## WORK ITEM:
The response must be made up of the lines in the entries below that contain "Instance".

## DATA PROVIDED:
********
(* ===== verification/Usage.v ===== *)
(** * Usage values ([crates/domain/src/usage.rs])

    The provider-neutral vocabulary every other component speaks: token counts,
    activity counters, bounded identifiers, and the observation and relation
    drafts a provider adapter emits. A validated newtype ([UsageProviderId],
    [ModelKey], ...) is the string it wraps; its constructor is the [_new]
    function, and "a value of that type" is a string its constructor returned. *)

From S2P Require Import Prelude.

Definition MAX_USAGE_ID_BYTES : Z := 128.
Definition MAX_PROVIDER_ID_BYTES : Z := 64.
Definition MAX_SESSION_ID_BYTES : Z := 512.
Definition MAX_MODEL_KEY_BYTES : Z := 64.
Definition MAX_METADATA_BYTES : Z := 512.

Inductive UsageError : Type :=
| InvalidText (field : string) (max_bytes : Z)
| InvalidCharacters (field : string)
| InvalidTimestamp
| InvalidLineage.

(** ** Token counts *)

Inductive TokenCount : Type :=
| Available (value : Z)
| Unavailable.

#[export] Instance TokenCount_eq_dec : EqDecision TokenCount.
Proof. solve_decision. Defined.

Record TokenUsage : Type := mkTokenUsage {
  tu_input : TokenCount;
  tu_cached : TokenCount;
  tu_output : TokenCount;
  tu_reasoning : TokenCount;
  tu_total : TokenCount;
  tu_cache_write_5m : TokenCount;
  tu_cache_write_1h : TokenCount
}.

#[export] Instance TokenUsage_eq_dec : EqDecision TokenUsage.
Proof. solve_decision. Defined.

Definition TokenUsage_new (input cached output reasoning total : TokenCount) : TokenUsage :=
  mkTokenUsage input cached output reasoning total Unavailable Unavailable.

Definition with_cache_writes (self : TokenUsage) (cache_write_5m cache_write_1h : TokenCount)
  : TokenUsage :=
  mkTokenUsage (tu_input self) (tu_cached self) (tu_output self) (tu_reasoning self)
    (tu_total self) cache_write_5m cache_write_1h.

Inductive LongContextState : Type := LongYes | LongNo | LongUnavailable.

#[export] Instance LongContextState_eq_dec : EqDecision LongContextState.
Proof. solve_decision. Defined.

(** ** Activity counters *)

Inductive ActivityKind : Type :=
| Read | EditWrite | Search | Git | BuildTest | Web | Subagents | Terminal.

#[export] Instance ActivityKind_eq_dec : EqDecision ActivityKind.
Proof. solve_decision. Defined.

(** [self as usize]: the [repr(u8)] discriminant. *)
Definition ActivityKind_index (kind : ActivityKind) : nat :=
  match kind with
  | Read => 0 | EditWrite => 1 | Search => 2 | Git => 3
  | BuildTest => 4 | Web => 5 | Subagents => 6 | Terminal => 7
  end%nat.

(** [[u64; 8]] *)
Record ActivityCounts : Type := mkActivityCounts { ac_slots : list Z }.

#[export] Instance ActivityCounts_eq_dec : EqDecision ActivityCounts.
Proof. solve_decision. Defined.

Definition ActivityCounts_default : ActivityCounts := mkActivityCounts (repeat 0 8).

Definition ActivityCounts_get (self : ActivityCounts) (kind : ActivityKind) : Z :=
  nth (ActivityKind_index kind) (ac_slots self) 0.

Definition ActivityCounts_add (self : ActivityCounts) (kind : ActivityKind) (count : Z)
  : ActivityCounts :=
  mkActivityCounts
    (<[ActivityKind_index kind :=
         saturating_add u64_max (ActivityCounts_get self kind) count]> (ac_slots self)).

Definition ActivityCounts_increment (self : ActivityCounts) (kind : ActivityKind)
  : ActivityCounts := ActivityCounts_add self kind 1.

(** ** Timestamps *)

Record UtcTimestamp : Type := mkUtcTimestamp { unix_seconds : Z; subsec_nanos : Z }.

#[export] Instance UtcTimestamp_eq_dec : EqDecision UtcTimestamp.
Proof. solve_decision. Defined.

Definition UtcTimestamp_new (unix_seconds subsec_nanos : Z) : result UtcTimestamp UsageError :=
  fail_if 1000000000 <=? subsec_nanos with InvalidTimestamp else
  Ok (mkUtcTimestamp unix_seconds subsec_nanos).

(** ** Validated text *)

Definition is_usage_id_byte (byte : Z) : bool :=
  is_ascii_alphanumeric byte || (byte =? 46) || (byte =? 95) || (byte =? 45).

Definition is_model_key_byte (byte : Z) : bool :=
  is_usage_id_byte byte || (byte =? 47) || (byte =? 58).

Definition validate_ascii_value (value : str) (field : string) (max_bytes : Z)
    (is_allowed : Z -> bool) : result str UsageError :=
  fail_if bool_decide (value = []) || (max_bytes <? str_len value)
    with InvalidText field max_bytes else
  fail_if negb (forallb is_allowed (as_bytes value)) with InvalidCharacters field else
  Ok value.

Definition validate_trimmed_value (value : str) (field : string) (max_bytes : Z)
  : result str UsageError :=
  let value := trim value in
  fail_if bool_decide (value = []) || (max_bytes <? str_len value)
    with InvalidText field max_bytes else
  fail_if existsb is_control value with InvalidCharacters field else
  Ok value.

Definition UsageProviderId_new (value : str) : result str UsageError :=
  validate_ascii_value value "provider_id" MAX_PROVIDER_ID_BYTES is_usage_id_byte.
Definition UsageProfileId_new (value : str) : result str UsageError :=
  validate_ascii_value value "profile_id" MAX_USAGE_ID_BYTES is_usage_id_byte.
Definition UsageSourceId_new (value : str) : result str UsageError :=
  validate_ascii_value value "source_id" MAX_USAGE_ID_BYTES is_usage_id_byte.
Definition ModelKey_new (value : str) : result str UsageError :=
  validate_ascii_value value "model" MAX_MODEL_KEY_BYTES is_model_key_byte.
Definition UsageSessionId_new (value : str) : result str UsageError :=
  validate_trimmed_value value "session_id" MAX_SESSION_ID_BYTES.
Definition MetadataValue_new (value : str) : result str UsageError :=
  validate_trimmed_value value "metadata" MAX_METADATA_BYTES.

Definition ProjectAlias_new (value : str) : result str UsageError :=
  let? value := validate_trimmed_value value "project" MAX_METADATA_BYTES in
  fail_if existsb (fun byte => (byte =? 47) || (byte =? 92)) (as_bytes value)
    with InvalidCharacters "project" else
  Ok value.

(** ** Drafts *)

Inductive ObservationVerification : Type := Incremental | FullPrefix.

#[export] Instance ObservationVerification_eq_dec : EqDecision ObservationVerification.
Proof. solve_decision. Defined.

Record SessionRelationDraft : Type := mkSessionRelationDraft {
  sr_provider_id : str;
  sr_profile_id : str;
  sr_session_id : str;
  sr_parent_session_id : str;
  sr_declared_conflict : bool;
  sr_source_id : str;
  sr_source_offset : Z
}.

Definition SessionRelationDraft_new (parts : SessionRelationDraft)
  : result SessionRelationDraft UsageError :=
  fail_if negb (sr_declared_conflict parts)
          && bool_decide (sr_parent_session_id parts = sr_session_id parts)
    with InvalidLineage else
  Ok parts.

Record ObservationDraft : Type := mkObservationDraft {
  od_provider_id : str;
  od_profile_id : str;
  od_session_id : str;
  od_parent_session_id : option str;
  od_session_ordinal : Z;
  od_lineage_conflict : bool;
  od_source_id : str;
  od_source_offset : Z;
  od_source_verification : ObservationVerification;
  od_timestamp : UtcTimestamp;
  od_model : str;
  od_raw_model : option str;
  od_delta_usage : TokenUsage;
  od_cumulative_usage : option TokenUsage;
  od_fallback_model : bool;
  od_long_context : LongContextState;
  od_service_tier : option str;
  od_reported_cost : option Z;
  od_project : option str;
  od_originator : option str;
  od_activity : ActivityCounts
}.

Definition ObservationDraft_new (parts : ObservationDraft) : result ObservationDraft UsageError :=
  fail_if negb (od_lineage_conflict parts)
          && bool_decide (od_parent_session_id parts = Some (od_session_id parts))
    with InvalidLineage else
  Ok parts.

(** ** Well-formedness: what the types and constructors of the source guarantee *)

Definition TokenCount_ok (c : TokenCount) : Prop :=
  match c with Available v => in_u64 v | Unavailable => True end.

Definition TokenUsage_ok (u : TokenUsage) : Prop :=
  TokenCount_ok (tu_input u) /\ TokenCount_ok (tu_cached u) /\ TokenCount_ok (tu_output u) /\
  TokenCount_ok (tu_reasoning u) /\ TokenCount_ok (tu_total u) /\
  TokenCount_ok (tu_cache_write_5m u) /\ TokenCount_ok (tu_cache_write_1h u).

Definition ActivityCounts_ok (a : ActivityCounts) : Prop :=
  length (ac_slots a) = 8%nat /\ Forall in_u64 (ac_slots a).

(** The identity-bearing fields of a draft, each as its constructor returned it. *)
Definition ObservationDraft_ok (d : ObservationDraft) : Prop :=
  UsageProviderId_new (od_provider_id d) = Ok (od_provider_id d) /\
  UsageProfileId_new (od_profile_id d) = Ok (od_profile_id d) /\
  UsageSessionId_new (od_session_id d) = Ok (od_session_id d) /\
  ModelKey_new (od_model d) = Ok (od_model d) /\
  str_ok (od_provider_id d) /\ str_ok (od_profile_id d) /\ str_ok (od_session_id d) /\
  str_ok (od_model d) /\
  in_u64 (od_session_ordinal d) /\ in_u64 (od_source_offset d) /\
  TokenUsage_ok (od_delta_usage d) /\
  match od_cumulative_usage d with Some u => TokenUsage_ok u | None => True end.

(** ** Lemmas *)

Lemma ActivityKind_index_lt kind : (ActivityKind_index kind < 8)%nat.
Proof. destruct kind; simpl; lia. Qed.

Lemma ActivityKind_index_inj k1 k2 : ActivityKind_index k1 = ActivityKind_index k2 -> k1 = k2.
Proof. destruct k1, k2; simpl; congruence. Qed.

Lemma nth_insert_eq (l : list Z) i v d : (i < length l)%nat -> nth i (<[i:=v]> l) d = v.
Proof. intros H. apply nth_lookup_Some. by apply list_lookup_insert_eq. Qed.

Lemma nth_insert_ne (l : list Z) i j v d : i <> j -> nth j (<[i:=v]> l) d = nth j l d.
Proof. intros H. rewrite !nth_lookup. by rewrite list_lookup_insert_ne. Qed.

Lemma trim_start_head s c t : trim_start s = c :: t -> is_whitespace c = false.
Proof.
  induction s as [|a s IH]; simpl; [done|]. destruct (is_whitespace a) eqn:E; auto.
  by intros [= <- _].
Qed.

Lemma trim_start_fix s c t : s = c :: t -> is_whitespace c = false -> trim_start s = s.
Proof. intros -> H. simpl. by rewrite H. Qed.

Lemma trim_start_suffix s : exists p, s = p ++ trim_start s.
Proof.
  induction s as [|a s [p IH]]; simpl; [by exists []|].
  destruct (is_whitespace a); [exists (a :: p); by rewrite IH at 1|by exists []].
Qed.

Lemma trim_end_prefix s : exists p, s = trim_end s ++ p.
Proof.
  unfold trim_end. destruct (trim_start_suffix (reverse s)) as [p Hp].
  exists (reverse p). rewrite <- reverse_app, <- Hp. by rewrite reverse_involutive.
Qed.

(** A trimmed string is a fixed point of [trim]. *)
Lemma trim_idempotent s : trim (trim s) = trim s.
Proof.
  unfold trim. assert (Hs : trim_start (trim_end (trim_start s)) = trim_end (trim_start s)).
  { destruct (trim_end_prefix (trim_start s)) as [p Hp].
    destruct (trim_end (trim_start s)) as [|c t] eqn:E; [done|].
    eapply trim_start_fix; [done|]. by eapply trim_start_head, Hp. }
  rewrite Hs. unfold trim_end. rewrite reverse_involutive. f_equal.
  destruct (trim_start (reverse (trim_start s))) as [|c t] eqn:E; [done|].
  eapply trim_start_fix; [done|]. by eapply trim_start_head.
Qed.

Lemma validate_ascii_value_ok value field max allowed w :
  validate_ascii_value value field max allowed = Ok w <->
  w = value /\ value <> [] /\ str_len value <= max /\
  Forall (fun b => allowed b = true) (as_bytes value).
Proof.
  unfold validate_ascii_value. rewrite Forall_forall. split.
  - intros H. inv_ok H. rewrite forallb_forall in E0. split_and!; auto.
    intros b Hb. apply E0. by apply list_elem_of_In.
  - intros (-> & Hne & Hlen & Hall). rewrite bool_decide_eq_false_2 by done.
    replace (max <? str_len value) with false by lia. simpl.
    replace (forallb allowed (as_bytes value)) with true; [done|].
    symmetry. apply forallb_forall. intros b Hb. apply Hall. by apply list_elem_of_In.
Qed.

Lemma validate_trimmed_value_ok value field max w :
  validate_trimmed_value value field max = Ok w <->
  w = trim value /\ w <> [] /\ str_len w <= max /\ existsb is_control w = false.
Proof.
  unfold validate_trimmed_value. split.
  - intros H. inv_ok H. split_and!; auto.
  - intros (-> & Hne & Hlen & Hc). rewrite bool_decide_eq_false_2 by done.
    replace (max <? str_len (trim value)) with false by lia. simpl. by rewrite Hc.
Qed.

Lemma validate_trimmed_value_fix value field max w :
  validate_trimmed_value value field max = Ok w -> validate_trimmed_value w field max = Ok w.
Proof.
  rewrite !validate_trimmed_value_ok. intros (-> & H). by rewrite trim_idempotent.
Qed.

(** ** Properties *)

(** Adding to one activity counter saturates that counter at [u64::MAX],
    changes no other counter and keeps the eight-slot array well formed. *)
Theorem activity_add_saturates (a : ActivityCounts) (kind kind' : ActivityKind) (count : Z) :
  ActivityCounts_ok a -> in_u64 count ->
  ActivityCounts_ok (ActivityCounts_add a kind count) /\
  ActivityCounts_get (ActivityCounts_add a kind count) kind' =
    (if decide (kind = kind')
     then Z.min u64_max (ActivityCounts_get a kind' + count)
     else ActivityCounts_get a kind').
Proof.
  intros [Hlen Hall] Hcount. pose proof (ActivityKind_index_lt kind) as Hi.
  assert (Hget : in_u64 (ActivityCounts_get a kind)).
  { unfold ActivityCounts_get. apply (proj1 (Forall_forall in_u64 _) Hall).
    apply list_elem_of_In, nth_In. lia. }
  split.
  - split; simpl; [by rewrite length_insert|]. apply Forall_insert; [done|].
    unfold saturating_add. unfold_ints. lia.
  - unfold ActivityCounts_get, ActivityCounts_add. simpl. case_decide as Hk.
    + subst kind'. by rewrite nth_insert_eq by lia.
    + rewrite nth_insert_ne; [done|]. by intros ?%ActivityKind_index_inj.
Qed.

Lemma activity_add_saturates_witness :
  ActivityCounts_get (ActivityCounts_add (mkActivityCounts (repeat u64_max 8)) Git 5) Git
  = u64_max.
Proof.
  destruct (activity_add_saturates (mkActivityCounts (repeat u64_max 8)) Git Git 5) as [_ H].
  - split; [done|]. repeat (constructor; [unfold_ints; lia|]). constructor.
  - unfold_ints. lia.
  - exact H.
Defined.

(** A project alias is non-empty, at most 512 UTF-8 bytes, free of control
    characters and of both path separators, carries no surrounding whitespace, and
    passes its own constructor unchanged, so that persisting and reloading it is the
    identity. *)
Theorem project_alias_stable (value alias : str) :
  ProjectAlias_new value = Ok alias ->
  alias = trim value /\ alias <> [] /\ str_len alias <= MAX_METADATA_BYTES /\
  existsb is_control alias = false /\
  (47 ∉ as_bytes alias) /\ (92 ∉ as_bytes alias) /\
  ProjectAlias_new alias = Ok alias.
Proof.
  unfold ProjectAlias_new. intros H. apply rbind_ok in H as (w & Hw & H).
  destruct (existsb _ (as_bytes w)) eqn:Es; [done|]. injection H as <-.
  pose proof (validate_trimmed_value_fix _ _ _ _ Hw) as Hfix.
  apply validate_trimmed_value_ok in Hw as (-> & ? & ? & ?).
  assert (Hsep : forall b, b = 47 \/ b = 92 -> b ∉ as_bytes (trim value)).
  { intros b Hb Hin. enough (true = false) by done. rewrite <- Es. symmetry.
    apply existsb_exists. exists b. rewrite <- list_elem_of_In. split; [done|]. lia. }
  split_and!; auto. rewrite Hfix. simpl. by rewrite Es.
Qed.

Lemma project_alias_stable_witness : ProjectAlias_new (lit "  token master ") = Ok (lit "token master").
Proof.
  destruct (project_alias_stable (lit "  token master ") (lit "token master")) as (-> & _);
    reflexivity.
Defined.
********
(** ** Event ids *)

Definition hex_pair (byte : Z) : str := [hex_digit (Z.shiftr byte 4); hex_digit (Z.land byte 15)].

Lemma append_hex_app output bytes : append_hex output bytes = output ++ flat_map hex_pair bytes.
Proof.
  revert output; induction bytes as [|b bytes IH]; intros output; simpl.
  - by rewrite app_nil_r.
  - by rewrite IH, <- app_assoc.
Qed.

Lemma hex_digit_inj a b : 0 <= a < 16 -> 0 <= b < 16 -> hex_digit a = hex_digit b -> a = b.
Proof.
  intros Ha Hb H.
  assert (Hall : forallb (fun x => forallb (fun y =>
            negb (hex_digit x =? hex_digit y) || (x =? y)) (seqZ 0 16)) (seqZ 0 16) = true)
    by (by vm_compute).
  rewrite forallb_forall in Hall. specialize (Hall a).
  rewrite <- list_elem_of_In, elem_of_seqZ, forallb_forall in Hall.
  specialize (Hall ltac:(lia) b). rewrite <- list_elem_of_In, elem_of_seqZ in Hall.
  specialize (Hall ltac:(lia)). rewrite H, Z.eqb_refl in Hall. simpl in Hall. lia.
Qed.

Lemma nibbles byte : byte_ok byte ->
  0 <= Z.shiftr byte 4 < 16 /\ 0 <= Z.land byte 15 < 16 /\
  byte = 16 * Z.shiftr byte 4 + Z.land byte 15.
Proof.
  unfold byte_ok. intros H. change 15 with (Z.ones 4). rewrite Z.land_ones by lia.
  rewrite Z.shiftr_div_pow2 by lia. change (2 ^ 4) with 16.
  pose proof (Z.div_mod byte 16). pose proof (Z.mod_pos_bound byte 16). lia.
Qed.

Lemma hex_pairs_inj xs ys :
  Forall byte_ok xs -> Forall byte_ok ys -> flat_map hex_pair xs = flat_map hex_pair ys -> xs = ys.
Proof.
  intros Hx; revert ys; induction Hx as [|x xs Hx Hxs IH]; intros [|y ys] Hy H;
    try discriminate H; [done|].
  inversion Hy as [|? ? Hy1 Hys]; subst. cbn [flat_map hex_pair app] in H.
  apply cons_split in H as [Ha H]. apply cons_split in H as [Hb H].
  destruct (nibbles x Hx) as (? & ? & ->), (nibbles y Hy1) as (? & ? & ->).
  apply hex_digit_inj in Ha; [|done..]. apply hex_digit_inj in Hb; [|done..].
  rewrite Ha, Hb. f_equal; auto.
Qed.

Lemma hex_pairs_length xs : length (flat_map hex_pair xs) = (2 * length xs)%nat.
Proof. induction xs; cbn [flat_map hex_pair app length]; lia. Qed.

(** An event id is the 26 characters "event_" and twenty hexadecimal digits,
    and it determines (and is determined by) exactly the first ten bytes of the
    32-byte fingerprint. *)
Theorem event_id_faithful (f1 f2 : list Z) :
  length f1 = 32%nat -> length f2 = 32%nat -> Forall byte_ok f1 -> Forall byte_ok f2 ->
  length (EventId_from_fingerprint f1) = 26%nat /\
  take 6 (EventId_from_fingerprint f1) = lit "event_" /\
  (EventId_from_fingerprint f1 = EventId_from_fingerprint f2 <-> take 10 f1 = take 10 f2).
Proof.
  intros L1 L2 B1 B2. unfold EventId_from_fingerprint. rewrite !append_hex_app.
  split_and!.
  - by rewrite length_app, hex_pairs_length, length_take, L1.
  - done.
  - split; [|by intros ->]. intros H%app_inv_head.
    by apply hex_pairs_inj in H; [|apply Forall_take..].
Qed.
********
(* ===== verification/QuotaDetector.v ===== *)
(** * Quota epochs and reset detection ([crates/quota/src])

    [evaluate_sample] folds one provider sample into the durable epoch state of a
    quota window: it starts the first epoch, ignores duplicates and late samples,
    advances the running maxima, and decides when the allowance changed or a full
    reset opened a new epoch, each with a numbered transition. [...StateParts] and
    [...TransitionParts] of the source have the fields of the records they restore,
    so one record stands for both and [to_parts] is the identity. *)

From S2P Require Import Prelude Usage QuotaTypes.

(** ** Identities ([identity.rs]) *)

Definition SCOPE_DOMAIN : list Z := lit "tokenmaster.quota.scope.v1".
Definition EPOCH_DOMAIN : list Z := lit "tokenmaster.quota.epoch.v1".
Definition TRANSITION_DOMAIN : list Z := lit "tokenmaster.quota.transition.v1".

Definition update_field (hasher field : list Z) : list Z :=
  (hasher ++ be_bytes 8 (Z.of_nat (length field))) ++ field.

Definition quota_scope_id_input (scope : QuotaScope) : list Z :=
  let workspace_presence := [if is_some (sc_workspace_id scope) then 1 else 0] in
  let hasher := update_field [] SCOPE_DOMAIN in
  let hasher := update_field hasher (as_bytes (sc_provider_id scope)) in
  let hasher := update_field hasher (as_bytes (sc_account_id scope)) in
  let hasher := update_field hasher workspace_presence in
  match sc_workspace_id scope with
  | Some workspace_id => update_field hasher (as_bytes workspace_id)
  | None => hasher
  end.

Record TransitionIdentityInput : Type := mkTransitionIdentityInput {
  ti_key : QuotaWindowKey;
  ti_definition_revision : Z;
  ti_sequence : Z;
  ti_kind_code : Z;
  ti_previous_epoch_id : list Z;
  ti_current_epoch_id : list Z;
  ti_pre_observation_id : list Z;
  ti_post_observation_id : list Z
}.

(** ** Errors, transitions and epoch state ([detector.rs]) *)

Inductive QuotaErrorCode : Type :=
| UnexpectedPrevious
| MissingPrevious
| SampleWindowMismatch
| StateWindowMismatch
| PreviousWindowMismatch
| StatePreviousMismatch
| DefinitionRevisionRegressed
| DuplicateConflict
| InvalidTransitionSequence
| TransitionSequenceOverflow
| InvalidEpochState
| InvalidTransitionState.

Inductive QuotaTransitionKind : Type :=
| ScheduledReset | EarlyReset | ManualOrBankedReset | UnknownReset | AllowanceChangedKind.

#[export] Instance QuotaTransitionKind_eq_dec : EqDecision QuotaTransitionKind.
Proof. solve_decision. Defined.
********
## RESPONSE:
#[export] Instance TokenCount_eq_dec : EqDecision TokenCount.
#[export] Instance TokenUsage_eq_dec : EqDecision TokenUsage.
#[export] Instance LongContextState_eq_dec : EqDecision LongContextState.
#[export] Instance ActivityKind_eq_dec : EqDecision ActivityKind.
#[export] Instance ActivityCounts_eq_dec : EqDecision ActivityCounts.
#[export] Instance UtcTimestamp_eq_dec : EqDecision UtcTimestamp.
#[export] Instance ObservationVerification_eq_dec : EqDecision ObservationVerification.
#[export] Instance QuotaTransitionKind_eq_dec : EqDecision QuotaTransitionKind.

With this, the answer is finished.